----- Records supplied
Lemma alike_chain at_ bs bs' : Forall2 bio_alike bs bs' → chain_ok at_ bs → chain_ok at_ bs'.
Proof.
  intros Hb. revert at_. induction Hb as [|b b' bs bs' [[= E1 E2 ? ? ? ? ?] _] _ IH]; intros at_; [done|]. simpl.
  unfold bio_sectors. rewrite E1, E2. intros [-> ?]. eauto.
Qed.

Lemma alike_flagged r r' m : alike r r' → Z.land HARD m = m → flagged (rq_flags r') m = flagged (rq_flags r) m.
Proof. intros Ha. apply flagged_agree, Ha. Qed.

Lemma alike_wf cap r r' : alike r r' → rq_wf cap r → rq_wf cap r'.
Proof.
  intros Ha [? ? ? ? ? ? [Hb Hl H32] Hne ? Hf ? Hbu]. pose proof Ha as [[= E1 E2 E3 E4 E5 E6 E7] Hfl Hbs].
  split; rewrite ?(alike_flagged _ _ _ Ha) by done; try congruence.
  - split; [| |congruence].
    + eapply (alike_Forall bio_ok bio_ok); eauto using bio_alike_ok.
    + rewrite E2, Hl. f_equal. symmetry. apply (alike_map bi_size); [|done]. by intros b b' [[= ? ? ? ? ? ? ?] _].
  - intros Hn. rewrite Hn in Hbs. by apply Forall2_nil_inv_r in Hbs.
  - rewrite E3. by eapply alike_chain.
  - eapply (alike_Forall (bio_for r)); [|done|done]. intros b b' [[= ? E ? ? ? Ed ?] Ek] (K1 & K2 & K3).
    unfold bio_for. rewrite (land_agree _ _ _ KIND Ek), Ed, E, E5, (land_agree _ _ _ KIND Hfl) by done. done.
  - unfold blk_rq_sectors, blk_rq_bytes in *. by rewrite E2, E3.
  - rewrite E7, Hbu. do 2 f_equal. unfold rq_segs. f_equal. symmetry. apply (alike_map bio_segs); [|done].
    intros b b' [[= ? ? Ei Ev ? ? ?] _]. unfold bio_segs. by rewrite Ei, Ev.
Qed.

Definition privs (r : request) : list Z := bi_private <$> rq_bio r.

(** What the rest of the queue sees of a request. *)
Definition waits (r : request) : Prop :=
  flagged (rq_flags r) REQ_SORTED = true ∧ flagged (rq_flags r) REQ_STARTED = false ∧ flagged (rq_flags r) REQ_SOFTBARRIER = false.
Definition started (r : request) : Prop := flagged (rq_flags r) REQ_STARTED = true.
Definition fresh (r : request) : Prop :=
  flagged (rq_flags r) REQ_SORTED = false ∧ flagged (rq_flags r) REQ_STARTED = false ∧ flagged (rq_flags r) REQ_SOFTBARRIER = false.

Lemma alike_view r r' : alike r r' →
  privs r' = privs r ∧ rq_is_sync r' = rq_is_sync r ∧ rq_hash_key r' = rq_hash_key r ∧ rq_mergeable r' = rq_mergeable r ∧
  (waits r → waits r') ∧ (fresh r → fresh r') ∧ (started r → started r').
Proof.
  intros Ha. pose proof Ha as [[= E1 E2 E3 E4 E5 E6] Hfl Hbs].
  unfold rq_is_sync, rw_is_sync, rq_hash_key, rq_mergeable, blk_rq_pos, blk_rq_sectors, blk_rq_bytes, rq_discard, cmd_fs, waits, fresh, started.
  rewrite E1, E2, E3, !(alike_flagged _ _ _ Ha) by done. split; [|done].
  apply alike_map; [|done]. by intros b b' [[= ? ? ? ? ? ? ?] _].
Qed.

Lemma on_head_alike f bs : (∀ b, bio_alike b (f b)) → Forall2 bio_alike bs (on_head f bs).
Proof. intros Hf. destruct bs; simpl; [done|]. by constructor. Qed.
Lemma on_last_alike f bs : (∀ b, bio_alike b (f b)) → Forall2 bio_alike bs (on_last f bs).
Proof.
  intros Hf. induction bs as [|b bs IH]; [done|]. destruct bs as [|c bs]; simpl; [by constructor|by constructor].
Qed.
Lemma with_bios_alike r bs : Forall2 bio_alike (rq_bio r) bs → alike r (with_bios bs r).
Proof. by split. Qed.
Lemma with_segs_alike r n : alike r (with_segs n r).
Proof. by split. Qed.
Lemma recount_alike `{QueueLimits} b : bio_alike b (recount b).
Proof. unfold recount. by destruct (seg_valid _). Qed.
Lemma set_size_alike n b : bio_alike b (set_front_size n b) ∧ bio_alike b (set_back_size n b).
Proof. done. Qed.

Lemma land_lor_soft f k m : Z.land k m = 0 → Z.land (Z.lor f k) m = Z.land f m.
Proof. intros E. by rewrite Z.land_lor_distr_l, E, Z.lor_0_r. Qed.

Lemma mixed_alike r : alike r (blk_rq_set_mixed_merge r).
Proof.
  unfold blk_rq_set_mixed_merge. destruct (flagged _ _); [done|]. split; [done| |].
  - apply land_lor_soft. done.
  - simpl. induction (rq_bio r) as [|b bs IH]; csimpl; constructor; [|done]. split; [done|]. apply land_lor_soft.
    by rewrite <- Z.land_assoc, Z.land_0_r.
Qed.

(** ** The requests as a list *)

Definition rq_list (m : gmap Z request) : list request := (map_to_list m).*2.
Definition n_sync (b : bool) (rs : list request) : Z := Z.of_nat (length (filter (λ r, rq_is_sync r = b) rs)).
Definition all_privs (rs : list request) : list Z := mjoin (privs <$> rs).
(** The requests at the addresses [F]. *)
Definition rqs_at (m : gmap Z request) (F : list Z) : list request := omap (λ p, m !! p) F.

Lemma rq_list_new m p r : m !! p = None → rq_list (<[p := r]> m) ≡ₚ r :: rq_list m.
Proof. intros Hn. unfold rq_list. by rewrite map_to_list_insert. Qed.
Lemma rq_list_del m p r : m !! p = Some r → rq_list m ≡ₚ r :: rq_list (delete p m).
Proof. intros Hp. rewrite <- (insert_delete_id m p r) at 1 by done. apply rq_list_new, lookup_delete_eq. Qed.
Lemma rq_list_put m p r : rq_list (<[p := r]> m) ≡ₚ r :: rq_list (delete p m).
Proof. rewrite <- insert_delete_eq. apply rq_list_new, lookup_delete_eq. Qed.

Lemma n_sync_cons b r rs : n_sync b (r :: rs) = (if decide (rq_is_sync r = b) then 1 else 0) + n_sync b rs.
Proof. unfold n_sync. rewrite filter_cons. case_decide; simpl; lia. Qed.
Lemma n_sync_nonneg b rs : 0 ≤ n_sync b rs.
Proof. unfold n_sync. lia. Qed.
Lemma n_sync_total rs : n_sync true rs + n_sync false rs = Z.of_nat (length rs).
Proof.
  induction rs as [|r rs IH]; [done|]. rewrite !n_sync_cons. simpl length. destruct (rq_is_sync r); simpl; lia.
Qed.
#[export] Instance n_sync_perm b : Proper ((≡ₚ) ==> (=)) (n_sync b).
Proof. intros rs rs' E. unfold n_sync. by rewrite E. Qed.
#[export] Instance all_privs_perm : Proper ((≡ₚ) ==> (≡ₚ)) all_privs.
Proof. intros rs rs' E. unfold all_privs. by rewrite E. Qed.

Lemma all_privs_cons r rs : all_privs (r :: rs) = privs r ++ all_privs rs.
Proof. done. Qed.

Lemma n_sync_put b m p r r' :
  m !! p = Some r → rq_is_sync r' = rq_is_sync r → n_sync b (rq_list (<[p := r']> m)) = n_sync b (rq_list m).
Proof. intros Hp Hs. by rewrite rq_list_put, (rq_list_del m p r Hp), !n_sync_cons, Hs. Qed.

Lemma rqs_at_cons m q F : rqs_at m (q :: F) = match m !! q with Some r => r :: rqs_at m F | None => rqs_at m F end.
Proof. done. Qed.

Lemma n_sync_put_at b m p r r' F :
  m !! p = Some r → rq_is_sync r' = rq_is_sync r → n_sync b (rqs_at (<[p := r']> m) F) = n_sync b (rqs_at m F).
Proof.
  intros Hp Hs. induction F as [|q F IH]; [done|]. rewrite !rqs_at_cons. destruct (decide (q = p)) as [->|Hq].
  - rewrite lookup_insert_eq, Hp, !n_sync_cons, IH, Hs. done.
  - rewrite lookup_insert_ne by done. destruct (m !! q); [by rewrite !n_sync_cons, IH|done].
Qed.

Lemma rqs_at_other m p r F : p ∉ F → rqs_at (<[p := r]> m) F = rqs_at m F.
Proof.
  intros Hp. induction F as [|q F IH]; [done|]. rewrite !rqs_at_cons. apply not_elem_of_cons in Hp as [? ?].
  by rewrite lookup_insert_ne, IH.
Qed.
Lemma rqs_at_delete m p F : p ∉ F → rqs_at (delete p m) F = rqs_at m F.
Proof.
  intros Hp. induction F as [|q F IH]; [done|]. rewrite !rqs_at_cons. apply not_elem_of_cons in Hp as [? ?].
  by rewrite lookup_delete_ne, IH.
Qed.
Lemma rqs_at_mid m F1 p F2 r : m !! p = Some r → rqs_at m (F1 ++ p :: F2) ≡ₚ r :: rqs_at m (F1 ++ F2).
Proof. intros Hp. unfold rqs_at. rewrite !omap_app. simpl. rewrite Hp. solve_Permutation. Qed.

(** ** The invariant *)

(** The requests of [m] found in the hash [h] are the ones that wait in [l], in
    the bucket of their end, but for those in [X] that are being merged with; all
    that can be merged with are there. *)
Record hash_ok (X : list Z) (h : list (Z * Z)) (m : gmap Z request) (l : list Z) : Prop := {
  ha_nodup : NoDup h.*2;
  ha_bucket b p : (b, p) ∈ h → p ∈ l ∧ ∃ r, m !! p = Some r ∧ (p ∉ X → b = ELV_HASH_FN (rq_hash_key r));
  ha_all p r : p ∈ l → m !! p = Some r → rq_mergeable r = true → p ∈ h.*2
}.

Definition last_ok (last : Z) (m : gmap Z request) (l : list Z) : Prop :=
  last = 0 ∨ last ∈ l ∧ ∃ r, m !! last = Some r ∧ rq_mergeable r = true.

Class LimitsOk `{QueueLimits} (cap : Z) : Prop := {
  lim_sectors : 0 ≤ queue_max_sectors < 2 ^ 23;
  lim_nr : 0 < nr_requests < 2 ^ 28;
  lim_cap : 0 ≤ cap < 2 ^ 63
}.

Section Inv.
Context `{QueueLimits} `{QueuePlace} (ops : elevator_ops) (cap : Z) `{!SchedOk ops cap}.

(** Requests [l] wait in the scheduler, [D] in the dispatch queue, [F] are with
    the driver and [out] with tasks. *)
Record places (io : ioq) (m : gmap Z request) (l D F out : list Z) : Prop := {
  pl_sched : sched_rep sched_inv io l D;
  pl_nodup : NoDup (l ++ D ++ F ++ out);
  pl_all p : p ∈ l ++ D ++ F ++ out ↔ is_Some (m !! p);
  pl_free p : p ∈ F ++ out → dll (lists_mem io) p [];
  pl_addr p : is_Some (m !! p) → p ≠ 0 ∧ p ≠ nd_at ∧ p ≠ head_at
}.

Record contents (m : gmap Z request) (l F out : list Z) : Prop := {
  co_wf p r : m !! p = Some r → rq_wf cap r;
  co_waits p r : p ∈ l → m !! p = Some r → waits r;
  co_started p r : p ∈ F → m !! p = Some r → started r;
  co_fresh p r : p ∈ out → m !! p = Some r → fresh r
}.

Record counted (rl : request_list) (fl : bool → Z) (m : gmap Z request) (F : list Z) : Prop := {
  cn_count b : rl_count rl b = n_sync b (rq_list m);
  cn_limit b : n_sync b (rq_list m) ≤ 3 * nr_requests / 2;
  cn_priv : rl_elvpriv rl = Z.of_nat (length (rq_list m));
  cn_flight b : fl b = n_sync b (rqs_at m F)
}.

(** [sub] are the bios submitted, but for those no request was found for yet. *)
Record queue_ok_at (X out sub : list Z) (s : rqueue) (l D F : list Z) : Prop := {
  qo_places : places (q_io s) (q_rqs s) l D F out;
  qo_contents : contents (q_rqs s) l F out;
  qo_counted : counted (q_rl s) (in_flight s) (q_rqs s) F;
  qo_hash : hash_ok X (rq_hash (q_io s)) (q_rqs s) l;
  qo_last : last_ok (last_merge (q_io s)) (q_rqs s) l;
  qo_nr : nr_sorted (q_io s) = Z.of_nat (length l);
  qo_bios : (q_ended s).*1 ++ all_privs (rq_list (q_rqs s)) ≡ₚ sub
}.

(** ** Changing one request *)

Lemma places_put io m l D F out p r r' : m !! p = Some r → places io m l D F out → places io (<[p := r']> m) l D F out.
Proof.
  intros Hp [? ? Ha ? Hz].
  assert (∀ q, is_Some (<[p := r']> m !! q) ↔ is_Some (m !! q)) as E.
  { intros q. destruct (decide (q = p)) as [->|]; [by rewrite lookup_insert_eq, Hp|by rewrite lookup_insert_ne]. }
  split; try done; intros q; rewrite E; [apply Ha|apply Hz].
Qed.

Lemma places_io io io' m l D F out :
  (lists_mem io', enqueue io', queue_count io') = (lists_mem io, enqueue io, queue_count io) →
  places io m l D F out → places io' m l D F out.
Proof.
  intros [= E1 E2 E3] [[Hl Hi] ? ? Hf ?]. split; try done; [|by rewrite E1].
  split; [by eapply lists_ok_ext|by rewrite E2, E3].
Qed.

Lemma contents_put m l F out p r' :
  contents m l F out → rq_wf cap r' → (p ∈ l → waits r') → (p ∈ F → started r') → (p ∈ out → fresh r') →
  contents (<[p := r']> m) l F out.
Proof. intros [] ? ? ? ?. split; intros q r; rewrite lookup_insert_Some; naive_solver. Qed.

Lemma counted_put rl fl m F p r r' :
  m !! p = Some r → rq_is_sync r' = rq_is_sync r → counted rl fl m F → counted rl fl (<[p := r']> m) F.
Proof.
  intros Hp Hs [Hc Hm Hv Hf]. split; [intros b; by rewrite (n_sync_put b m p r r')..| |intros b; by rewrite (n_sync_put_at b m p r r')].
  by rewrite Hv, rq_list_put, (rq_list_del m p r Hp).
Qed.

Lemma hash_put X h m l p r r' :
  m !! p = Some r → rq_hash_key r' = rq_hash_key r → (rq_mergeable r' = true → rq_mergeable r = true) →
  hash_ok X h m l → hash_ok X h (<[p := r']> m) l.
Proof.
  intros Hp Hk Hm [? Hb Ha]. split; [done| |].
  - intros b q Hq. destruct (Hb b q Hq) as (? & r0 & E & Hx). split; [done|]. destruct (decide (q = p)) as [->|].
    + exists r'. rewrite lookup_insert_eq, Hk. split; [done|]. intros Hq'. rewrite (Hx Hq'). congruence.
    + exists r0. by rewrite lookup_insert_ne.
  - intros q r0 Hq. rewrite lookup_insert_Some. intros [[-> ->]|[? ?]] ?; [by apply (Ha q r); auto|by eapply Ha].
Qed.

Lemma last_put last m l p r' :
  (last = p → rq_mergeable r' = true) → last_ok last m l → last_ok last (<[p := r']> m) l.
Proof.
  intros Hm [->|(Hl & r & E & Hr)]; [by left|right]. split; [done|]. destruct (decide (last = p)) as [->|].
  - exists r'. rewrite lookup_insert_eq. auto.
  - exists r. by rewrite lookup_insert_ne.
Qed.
----------
----- Records supplied
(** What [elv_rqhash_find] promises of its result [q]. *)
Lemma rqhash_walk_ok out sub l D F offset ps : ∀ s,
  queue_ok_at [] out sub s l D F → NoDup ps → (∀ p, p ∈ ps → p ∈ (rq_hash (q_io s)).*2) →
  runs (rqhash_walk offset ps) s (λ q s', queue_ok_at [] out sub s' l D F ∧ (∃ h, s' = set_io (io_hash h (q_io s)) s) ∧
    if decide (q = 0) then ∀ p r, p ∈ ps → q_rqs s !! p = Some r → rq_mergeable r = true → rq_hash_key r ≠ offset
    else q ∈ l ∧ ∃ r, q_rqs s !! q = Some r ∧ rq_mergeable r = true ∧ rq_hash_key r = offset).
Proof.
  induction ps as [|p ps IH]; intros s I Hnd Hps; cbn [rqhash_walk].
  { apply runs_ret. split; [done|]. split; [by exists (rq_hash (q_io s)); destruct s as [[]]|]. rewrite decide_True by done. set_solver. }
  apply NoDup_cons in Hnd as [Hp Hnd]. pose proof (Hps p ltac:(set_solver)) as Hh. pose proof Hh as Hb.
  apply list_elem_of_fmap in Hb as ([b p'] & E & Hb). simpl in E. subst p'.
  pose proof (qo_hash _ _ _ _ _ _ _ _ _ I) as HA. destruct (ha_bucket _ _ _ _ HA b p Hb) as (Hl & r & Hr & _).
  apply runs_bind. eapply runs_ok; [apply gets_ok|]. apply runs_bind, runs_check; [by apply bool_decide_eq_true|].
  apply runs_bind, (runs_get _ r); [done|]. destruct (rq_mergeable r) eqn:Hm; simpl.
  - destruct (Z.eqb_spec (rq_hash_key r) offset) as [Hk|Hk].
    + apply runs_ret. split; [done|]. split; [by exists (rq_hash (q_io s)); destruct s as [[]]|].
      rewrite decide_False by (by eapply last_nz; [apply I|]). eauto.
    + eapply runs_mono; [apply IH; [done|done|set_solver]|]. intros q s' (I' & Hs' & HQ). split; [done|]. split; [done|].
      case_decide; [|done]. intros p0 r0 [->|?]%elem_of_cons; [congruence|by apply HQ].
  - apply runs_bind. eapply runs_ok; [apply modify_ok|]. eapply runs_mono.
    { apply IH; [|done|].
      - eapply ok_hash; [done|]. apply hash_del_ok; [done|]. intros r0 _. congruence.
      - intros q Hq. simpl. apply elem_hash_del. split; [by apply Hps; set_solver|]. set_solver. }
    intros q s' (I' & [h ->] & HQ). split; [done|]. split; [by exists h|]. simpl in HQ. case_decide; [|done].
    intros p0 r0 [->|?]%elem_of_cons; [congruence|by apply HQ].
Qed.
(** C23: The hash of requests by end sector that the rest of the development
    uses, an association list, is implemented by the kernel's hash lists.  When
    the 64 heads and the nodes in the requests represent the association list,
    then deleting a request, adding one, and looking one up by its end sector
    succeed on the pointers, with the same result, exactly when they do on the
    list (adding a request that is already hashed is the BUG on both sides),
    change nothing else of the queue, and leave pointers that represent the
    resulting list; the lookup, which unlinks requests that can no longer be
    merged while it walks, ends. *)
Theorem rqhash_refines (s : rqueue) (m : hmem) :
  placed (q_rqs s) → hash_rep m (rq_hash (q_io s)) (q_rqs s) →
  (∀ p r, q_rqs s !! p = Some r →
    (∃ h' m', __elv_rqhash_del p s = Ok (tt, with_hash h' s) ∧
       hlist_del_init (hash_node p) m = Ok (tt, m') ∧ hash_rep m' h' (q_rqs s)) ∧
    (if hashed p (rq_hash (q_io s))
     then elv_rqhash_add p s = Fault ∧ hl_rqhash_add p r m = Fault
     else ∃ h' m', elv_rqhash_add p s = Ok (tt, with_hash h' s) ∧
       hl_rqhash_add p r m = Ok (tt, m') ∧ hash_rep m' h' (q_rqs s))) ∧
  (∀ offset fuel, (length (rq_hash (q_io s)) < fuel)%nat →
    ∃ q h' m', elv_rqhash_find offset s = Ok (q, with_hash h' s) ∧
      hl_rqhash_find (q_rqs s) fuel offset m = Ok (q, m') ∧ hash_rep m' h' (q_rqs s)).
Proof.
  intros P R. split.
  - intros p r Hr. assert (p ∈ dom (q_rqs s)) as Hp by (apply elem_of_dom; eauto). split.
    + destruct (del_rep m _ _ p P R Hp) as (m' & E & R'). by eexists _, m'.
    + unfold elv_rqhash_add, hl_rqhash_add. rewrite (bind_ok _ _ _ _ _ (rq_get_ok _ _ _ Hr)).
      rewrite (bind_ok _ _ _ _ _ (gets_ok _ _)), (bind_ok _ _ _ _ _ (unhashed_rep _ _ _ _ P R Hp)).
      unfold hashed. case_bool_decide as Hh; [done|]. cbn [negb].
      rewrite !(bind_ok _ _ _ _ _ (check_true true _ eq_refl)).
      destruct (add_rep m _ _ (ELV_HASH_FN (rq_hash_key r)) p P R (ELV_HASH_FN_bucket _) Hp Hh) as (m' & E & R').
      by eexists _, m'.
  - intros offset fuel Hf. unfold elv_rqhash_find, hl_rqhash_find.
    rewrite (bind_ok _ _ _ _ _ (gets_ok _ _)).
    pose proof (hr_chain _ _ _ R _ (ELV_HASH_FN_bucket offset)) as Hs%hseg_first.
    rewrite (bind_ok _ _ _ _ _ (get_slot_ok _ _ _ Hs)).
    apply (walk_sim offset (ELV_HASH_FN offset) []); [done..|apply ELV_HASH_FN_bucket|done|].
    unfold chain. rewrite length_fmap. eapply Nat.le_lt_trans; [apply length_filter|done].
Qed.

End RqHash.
----------
----- Records supplied
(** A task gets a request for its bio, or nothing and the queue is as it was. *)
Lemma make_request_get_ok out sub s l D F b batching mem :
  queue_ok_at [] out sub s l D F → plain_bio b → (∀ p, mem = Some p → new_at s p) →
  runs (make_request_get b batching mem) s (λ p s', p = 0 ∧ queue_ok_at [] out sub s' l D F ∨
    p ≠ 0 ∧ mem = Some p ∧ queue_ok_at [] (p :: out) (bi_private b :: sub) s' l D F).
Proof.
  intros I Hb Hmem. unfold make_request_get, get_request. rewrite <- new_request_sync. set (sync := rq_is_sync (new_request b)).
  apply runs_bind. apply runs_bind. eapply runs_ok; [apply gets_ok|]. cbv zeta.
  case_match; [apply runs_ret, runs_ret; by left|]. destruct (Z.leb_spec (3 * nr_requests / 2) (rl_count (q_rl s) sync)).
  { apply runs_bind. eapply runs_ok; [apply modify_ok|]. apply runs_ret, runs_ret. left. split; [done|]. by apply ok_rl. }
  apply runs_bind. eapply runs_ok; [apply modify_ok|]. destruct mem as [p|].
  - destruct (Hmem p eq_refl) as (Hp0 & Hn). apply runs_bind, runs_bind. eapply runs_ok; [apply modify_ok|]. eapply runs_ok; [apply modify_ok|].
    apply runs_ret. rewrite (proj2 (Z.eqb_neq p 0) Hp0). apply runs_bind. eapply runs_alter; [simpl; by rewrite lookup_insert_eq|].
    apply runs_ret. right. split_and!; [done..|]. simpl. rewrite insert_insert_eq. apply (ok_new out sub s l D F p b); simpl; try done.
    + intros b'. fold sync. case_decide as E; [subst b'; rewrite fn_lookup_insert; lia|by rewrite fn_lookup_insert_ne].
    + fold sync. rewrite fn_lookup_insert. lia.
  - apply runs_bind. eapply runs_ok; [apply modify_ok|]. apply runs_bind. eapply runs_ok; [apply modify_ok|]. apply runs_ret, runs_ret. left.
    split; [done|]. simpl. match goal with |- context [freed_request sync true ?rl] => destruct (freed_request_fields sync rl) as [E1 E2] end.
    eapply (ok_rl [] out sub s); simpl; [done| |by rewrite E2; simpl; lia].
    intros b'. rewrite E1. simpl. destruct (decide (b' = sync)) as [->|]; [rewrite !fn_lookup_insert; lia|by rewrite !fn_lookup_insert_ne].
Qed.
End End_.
----------
Using the entries above, extract exactly the span from the line with "Lemma alike_chain at_" to the line with "flagged (rq_flags r) REQ_SORTED = true", both lines included; leave out everything else.

[Exercise response]
Lemma alike_chain at_ bs bs' : Forall2 bio_alike bs bs' → chain_ok at_ bs → chain_ok at_ bs'.
Proof.
  intros Hb. revert at_. induction Hb as [|b b' bs bs' [[= E1 E2 ? ? ? ? ?] _] _ IH]; intros at_; [done|]. simpl.
  unfold bio_sectors. rewrite E1, E2. intros [-> ?]. eauto.
Qed.

Lemma alike_flagged r r' m : alike r r' → Z.land HARD m = m → flagged (rq_flags r') m = flagged (rq_flags r) m.
Proof. intros Ha. apply flagged_agree, Ha. Qed.

Lemma alike_wf cap r r' : alike r r' → rq_wf cap r → rq_wf cap r'.
Proof.
  intros Ha [? ? ? ? ? ? [Hb Hl H32] Hne ? Hf ? Hbu]. pose proof Ha as [[= E1 E2 E3 E4 E5 E6 E7] Hfl Hbs].
  split; rewrite ?(alike_flagged _ _ _ Ha) by done; try congruence.
  - split; [| |congruence].
    + eapply (alike_Forall bio_ok bio_ok); eauto using bio_alike_ok.
    + rewrite E2, Hl. f_equal. symmetry. apply (alike_map bi_size); [|done]. by intros b b' [[= ? ? ? ? ? ? ?] _].
  - intros Hn. rewrite Hn in Hbs. by apply Forall2_nil_inv_r in Hbs.
  - rewrite E3. by eapply alike_chain.
  - eapply (alike_Forall (bio_for r)); [|done|done]. intros b b' [[= ? E ? ? ? Ed ?] Ek] (K1 & K2 & K3).
    unfold bio_for. rewrite (land_agree _ _ _ KIND Ek), Ed, E, E5, (land_agree _ _ _ KIND Hfl) by done. done.
  - unfold blk_rq_sectors, blk_rq_bytes in *. by rewrite E2, E3.
  - rewrite E7, Hbu. do 2 f_equal. unfold rq_segs. f_equal. symmetry. apply (alike_map bio_segs); [|done].
    intros b b' [[= ? ? Ei Ev ? ? ?] _]. unfold bio_segs. by rewrite Ei, Ev.
Qed.

Definition privs (r : request) : list Z := bi_private <$> rq_bio r.

(** What the rest of the queue sees of a request. *)
Definition waits (r : request) : Prop :=
  flagged (rq_flags r) REQ_SORTED = true ∧ flagged (rq_flags r) REQ_STARTED = false ∧ flagged (rq_flags r) REQ_SOFTBARRIER = false.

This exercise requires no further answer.